Material shown
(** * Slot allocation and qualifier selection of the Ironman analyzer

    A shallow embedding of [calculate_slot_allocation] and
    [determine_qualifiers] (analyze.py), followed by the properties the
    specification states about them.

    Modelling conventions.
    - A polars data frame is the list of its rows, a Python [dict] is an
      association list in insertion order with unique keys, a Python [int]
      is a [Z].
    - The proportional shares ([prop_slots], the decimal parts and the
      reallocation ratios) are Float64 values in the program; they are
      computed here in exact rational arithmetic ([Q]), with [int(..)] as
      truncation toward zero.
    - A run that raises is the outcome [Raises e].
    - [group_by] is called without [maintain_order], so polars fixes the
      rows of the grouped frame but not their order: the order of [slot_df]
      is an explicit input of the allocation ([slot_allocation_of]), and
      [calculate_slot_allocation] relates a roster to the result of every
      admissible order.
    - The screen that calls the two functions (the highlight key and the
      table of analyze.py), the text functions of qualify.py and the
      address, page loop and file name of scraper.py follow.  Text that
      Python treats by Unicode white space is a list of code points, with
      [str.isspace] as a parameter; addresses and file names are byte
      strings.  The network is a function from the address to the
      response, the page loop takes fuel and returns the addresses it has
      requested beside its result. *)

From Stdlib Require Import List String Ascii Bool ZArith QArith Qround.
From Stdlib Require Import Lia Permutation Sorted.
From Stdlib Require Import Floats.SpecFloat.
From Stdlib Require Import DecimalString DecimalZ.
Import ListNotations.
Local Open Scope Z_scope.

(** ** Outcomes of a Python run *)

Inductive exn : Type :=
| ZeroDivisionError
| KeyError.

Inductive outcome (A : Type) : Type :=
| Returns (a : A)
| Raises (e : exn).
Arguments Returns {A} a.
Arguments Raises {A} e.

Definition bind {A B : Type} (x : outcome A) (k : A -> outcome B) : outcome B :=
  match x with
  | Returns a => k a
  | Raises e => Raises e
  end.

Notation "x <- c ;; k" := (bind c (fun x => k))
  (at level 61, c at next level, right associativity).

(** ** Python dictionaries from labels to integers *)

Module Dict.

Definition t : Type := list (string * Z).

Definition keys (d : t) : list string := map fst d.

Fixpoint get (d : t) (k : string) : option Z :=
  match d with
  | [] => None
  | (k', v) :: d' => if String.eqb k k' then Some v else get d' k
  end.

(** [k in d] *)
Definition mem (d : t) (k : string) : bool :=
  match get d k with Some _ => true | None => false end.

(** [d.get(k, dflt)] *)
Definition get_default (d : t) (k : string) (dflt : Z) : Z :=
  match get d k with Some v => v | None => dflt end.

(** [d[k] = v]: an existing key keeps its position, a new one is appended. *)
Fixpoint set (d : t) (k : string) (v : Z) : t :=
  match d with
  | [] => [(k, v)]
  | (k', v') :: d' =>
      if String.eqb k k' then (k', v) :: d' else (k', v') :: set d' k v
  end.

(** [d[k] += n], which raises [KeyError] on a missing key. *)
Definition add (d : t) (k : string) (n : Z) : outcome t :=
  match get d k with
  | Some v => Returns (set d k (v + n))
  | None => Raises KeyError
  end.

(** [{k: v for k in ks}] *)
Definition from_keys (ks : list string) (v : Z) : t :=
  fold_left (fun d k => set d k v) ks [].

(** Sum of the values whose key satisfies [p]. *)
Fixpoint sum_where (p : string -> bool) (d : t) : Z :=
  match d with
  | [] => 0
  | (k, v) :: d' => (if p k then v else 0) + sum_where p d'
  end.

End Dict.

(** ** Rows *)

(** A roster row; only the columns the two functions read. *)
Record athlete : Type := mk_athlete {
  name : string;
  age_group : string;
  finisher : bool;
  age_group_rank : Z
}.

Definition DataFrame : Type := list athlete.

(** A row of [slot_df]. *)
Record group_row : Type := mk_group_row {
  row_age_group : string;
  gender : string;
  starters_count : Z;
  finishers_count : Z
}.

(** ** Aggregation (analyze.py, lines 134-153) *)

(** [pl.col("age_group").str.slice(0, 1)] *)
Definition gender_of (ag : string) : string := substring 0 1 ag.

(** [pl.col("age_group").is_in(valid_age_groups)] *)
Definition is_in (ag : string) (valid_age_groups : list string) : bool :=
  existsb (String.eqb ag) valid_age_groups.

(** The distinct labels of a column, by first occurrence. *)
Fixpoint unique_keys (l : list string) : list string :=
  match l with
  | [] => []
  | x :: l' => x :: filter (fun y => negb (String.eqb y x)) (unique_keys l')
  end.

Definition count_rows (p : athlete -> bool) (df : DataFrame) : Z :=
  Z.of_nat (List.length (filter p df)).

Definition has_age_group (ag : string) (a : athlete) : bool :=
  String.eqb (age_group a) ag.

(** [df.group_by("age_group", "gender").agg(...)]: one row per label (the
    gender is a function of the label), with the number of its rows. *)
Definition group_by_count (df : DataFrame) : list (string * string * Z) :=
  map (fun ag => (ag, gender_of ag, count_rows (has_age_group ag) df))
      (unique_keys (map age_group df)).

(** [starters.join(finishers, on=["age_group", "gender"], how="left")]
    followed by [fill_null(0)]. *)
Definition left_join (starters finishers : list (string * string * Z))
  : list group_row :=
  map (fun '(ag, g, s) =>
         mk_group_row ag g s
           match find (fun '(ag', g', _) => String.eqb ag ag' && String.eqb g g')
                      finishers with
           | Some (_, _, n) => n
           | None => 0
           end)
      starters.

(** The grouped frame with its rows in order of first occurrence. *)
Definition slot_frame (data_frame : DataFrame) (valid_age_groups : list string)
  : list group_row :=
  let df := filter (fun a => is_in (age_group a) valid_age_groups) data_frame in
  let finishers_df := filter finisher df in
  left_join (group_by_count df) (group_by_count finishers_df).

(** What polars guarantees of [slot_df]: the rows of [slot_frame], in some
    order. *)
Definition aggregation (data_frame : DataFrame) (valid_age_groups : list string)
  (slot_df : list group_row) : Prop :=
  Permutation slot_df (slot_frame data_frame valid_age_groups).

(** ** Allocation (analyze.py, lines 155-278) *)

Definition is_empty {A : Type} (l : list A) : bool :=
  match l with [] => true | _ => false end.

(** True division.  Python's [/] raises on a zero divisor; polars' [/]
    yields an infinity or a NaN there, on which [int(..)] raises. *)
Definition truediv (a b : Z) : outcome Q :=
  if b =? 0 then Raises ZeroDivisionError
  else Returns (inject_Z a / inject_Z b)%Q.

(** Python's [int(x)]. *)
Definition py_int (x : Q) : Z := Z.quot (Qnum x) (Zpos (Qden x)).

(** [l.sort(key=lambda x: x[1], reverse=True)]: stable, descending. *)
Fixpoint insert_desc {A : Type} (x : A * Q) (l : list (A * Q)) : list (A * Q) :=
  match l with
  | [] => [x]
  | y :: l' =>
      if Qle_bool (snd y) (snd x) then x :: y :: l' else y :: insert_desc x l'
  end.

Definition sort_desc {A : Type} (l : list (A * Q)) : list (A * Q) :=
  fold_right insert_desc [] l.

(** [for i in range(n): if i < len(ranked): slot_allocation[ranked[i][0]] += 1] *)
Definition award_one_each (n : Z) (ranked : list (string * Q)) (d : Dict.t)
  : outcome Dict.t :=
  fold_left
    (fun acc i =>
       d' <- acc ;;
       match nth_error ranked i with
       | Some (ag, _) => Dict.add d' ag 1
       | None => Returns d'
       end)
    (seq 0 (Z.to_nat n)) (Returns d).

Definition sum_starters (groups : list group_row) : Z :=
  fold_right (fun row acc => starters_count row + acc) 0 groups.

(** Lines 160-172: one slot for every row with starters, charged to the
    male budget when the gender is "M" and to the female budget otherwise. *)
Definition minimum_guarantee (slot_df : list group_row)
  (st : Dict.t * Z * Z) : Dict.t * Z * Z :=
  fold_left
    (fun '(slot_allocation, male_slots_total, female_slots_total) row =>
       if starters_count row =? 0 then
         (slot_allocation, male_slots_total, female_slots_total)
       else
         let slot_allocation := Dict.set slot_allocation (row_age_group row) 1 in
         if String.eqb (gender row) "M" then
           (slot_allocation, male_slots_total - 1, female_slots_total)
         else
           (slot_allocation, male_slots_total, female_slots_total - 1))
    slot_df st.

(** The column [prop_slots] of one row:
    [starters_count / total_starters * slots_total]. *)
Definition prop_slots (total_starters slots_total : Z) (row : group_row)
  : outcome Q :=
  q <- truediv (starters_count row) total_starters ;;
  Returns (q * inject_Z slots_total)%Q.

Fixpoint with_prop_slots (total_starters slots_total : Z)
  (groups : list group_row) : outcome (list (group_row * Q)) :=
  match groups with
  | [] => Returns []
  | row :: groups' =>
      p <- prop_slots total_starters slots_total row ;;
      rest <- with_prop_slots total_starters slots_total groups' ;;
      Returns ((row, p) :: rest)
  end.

What you should do
Your answer should consist of the lines of the listing that contain "Inductive", copied as they stand.

Reply to the exercise
Inductive exn : Type :=
Inductive outcome (A : Type) : Type :=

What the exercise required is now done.